Description
We are using the RegexReplaceProcessorFactory, and have tried with all of the following configurations in solrconfig.xml:
<processor class="solr.RegexReplaceProcessorFactory">
<str name="fieldName">content</str>
<str name="pattern">(\s*\r?\n){2,}</str>
<str name="replacement"><br><br></str>
<bool name="literalReplacement">true</bool>
</processor>
<processor class="solr.RegexReplaceProcessorFactory">
<str name="fieldName">content</str>
<str name="pattern">([ \s]*\r?\n){2,}</str>
<str name="replacement"><br><br></str>
<bool name="literalReplacement">true</bool>
</processor>
<processor class="solr.RegexReplaceProcessorFactory">
<str name="fieldName">content</str>
<str name="pattern">(\s*\n){2,}</str>
<str name="replacement"><br><br></str>
<bool name="literalReplacement">true</bool>
</processor>
<processor class="solr.RegexReplaceProcessorFactory">
<str name="fieldName">content</str>
<str name="pattern">(\n\s*){2,}</str>
<str name="replacement"><br><br></str>
<bool name="literalReplacement">true</bool>
</processor>
The regex pattern of (\s*\r?\n){2,}, ([ \s]\r?\n){2,}, (\s\n){2,} and (\n\s*){2,} are working perfectly in regex101.com, in which all the \n will be replaced by only two <br>
However, in Solr, there are cases (in Example 2 and 3 below) that has four <br> in a row. This should not be the case, as we have already set it to replace by two <br> regardless of how many \n are there in a row.
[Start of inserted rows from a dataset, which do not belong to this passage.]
Definition tcp_first_unclosed (conns : list tcp_connection) : option tcp_connection :=
  List.find (fun c => negb (has (cflags c) TCP_XFER_CLOSED)) conns.

Definition tcp_first_unfinished (conns : list tcp_connection) : option tcp_connection :=
  List.find (fun c => negb (TCP_CLOSED_GRACEFULLY (tcp_state c)) || process_running c) conns.

(** A connection as [zalloc] and the initialisers leave it. *)
Definition zero_timer : retry_timer := Timer false 0 0 0 0 0 None.

Definition new_connection (peer : sockaddr_tcpip) (iss : Z) : tcp_connection :=
  Tcp 0 peer 0 0 TCP_SYN_SENT iss 0 0 0 0 0 0 0 0 (replicate 3 (0, 0)) [] [] false
    zero_timer zero_timer zero_timer 0 0 true.

(** [tcp_open]: [allocated] says whether [zalloc] succeeded, [mtu] is the
    answer of [tcpip_mtu], [iss] and [port_random] are results of [random()],
    [ticks] is the current time. *)
Definition tcp_open (conns : list tcp_connection) (allocated : bool) (peer : sockaddr_tcpip)
    (local : option sockaddr_tcpip) (mtu iss port_random ticks : Z) : result unit * list tcp_connection :=
  if negb allocated then (Err ENOMEM, conns) else
  let tcp := new_connection peer (u32 iss) in
  if decide (mtu = 0) then (Err ENETUNREACH, conns) else
  let tcp := set_mss (u64 (mtu - 20)) tcp in
  match tcpip_bind local (tcp_port_available conns) port_random with
  | Err e => (Err e, conns)
  | Ok port =>
    let tcp := set_local_port port tcp in
    let tcp := set_timer (started ticks 0 (timer tcp)) tcp in
    let tcp := pending_get_flags tcp in
    (Ok tt, tcp :: conns)
  end.
Lemma process_rx_loop_spec fuel p s offs :
  received p s -> queue_at p (rx_queue (conn s)) offs -> (length (rx_queue (conn s)) <= fuel)%nat ->
  exists p' s', process_rx_loop fuel s = Some s' /\ rx_ok p' s' /\ p <= p' /\
    match offs, rx_queue (conn s) with
    | off :: _, e :: _ => off <= p -> off + Z.of_nat (length (q_data e)) + fin_len (q_flags e) <= p'
    | _, _ => True
    end.
Proof.
  revert p s offs. induction fuel as [|fuel IH]; intros p s offs Hr Hq Hf.
  { destruct (rx_queue (conn s)) as [|e q] eqn:Eq; [|simpl in Hf; lia]. exists p, s. cbn [process_rx_loop]. rewrite Eq.
    split_and!; [done| |lia|by destruct offs]. split; [done|]. exists []. rewrite Eq.
    split; [by split_and!; constructor|constructor]. }
  cbn [process_rx_loop]. pose proof Hq as (Hq1 & Hq2 & Hq3). destruct (rx_queue (conn s)) as [|e q] eqn:Eq.
  { exists p, s. split_and!; [done| |lia|by destruct offs]. split; [done|]. exists []. rewrite Eq.
    split; [by split_and!; constructor|constructor]. }
  apply Forall2_cons_inv_r in Hq1 as (off & offs' & He & Hq1 & ->).
  apply Forall_cons in Hq3 as [Hq3a Hq3]. apply StronglySorted_cons in Hq2 as [Hq2a Hq2].
  pose proof Hr as (Hp & Ha & _). pose proof He as (Hseg & Eseq & _). rewrite Eseq, Ha, tcp_cmp_spec by lia.
  case_decide as Hc.
  { exists p, s. split_and!; [done| |lia|lia]. split; [done|]. exists (off :: offs'). rewrite Eq.
    split; [done|]. constructor; [lia|]. eapply Forall_impl; [exact Hq2a|]. simpl. intros; lia. }
  set (s1 := upd (set_rx_queue q) s). assert (received p s1) as Hr1 by exact Hr.
  destruct (tcp_rx_data_spec p off (q_data e) (q_flags e) s1 Hr1 Hseg ltac:(lia)) as [Hr2 Hpre].
  set (s2 := snd (tcp_rx_data s1 (u32 (irs + off)) (q_data e))) in *.
  set (p1 := Z.max p (off + Z.of_nat (length (q_data e)))) in *.
  pose proof Hseg as (S1 & _ & S3 & S4 & S5).
  rewrite (u32_add_spec (irs + off)), <- Z.add_assoc.
  set (s3 := if has (q_flags e) TCP_FIN then _ else s2).
  set (p2 := Z.max p (off + Z.of_nat (length (q_data e)) + fin_len (q_flags e))).
  assert (received p2 s3 /\ rx_queue (conn s3) = rx_queue (conn s2)) as [Hr3 E3].
  { unfold s3, p2, fin_len. destruct (has (q_flags e) TCP_FIN) eqn:Ef.
    - rewrite (S4 eq_refl). destruct (tcp_rx_fin_spec p1 s2 Hr2 ltac:(lia)) as [F1 F2]. split; [|done].
      rewrite Z.max_r by lia. exact F1.
    - rewrite Z.add_0_r. by split. }
  clearbody s3. clearbody s2.
  destruct (queue_at_prefix p q (rx_queue (conn s2)) offs') as (offs2 & Hq4 & [ok Epre]); [by split_and!|exact Hpre|].
  assert (0 <= fin_len (q_flags e) <= 1) by (unfold fin_len; destruct (has _ _); lia).
  destruct (IH p2 s3 offs2) as (p' & s' & G1 & G2 & G3 & _).
  - done.
  - rewrite E3. eapply queue_at_weaken; [exact Hq4|]. subst offs'. apply Forall_app in Hq3 as [Hq3 _], Hq2a as [Hq2a _].
    rewrite Forall_forall in Hq3, Hq2a |- *. intros o Ho. specialize (Hq3 o Ho). specialize (Hq2a o Ho). simpl in *. lia.
  - rewrite E3. apply prefix_length in Hpre. simpl in Hpre, Hf. lia.
  - exists p', s'. split_and!; [done..|lia|lia].
Qed.
End reassembly.

(** ** Properties *)

Lemma has_land_fin flags : has (Z.land flags TCP_FIN) TCP_FIN = has flags TCP_FIN.
Proof. unfold has. by rewrite <- Z.land_assoc, Z.land_diag. Qed.

Lemma fin_len_bound flags : 0 <= fin_len flags <= 1.
Proof. unfold fin_len. destruct (has flags TCP_FIN); lia. Qed.

Lemma fin_len_flag flags : (if decide (Z.land flags TCP_FIN <> 0) then 1 else 0) = fin_len flags.
Proof. unfold fin_len, has. case_decide; [by rewrite bool_decide_true|rewrite bool_decide_false; [done|tauto]]. Qed.

Lemma rx_insert_length e q : length (rx_insert e q) = S (length q).
Proof. induction q as [|x q IH]; cbn [rx_insert]; [done|]. case_decide; simpl; [done|by rewrite IH]. Qed.

(** Enqueueing a segment either queues its entry or drops it for a reason. *)
Lemma tcp_rx_enqueue_cases stream irs p off data flags c :
  segment_at stream off data flags -> has (tcp_state c) (TCP_STATE_RCVD TCP_SYN) = true ->
  rcv_ack c = u32 (irs + p) -> Z.abs (off - p) < 2 ^ 30 -> 0 <= rcv_win c < 2 ^ 30 ->
  let c' := tcp_rx_enqueue (u32 (irs + off)) flags data c in
  (c' = c /\ (off + Z.of_nat (length data) + fin_len flags <= p \/ p < off \/ rcv_win c = 0)) \/
  exists e, entry_at stream irs off e /\ q_data e = data /\ fin_len (q_flags e) = fin_len flags /\
    c' = set_rx_queue (rx_insert e (rx_queue c)) c.
Proof.
  intros Hseg Hst Ha Ho Hw. pose proof Hseg as (S1 & S2 & S3 & S4 & S5). pose proof (fin_len_bound flags).
  unfold tcp_rx_enqueue. rewrite fin_len_flag, Hst, Ha. cbn [negb orb].
  rewrite (wrap_small 32 (Z.of_nat _ + _)) by zlia. rewrite !u32_add_spec, !tcp_cmp_spec by lia.
  set (b := _ || _ || _). destruct b eqn:Eb.
  - left. split; [done|]. unfold b in Eb. rewrite !orb_true_iff, !bool_decide_eq_true in Eb. lia.
  - right. eexists. split; [|split; [|split; [|reflexivity]]]; [|done|unfold fin_len; cbn [q_flags]; by rewrite has_land_fin].
    split_and!; cbn [q_data q_seq q_nxt q_flags]; [|done|].
    + split_and!; try done. intros Hf. rewrite has_land_fin in Hf. auto.
    + f_equal. unfold fin_len. rewrite has_land_fin. lia.
Qed.

(** An entry at or before [p] goes to the head of a queue that lies beyond. *)
Lemma rx_insert_head stream irs p e off q offs :
  queue_at stream irs p q offs -> entry_at stream irs off e -> Z.abs (off - p) < 2 ^ 30 ->
  Forall (fun o => p < o) offs -> off <= p -> rx_insert e q = e :: q.
Proof.
  intros (Hq & _ & Hb) (_ & E & _) Ho Hbeyond Hle. destruct Hq as [|off1 e1 offs q He1 Hq]; [done|].
  apply Forall_cons in Hbeyond as [Hb1 _], Hb as [Hb _]. destruct He1 as (_ & E1 & _). cbn [rx_insert].
  by rewrite E, E1, tcp_cmp_spec, decide_True by lia.
Qed.

(** C20: reassembly.  The application has been handed exactly the first [p]
    bytes of the peer's stream, and the receive queue holds segments beyond
    [p].  When any segment of the stream arrives, however it overlaps what was
    received or queued before, enqueueing it and processing the queue
    terminates, hands the application exactly the following bytes of the
    stream up to some [p' >= p], each once and in order, and leaves only
    segments beyond [p'] in the queue.  A segment that starts at or before [p]
    while the window is open is consumed completely, its FIN included. *)
Theorem tcp_reassembly {W} `{TcpEnv W} stream irs delivered d0 p off data flags (s : state W) :
  deliver_contract delivered -> shutdown_contract delivered ->
  rx_ok stream irs delivered d0 p s -> segment_at stream off data flags ->
  Z.abs (off - p) < 2 ^ 30 -> 0 <= rcv_win (conn s) < 2 ^ 30 ->
  exists p' s', tcp_process_rx_queue (upd (tcp_rx_enqueue (u32 (irs + off)) flags data) s) = Some s' /\
    rx_ok stream irs delivered d0 p' s' /\ p <= p' /\
    (off <= p -> 0 < rcv_win (conn s) -> off + Z.of_nat (length data) + fin_len flags <= p').
Proof.
  intros Hdc Hsc [Hr (offs & Hq & Hbeyond)] Hseg Ho Hw. pose proof Hr as (Hp & Ha & Hd & Hst).
  unfold tcp_process_rx_queue. set (s1 := upd _ s).
  assert (received stream irs delivered d0 p s1) as Hr1.
  { unfold s1, upd, tcp_rx_enqueue. destruct (negb _ || _ || _ || _); exact Hr. }
  destruct (tcp_rx_enqueue_cases stream irs p off data flags (conn s) Hseg Hst Ha Ho Hw) as [[E Hdrop]|(e & He & Ed & Ef & E)];
    change (tcp_rx_enqueue _ flags data (conn s)) with (conn s1) in E; clearbody s1.
  - destruct (process_rx_loop_spec stream irs delivered d0 Hdc Hsc (length (rx_queue (conn s1))) p s1 offs)
      as (p' & s' & G1 & G2 & G3 & _); [done|by rewrite E|done|].
    exists p', s'. split_and!; [done..|]. intros. lia.
  - apply (f_equal rx_queue) in E. cbn [rx_queue set_rx_queue] in E. destruct (decide (off <= p)) as [Hle|Hgt].
    + rewrite (rx_insert_head stream irs p e off _ offs) in E by done.
      destruct (process_rx_loop_spec stream irs delivered d0 Hdc Hsc (length (rx_queue (conn s1))) p s1 (off :: offs))
        as (p' & s' & G1 & G2 & G3 & G4); [done| |done|].
      * rewrite E. destruct Hq as (Q1 & Q2 & Q3). split_and!; [by constructor| |by constructor].
        constructor; [done|]. eapply Forall_impl; [exact Hbeyond|]. simpl. intros; lia.
      * rewrite E, Ed, Ef in G4. exists p', s'. split_and!; [done..|]. intros _ _. by apply G4.
    + destruct (rx_insert_spec stream irs p e off (rx_queue (conn s)) offs Hq He Ho) as (offs' & Hq' & _).
      destruct (process_rx_loop_spec stream irs delivered d0 Hdc Hsc (length (rx_queue (conn s1))) p s1 offs')
        as (p' & s' & G1 & G2 & G3 & _); [done|by rewrite E|done|].
      exists p', s'. split_and!; [done..|lia].
Qed.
Example 1: The sentence that the above regex pattern is working correctly
*Original content in EML file:*
Dear Sir,
I am terminating
Original content: Dear Sir, \n\n \n \n\n I am terminating
Index content: Dear Sir, <br><br>I am terminating
Example 2: The sentence that the above regex pattern is partially working (as you can see, instead of 2 <br>, there are 4 <br>)
*Original content in EML file:*
exalted
Psalm 89:17
3 Choa Chu Kang Avenue 4
Original content: exalted \n \n\n Psalm 89:17 \n\n \n\n 3 Choa Chu Kang Avenue 4, Singapore
Index content: exalted <br><br>Psalm 89:17 <br><br> <br><br>3 Choa Chu Kang Avenue 4, Singapore
Example 3: The sentence that the above regex pattern is partially working (as you can see, instead of 2 <br>, there are 4 <br>)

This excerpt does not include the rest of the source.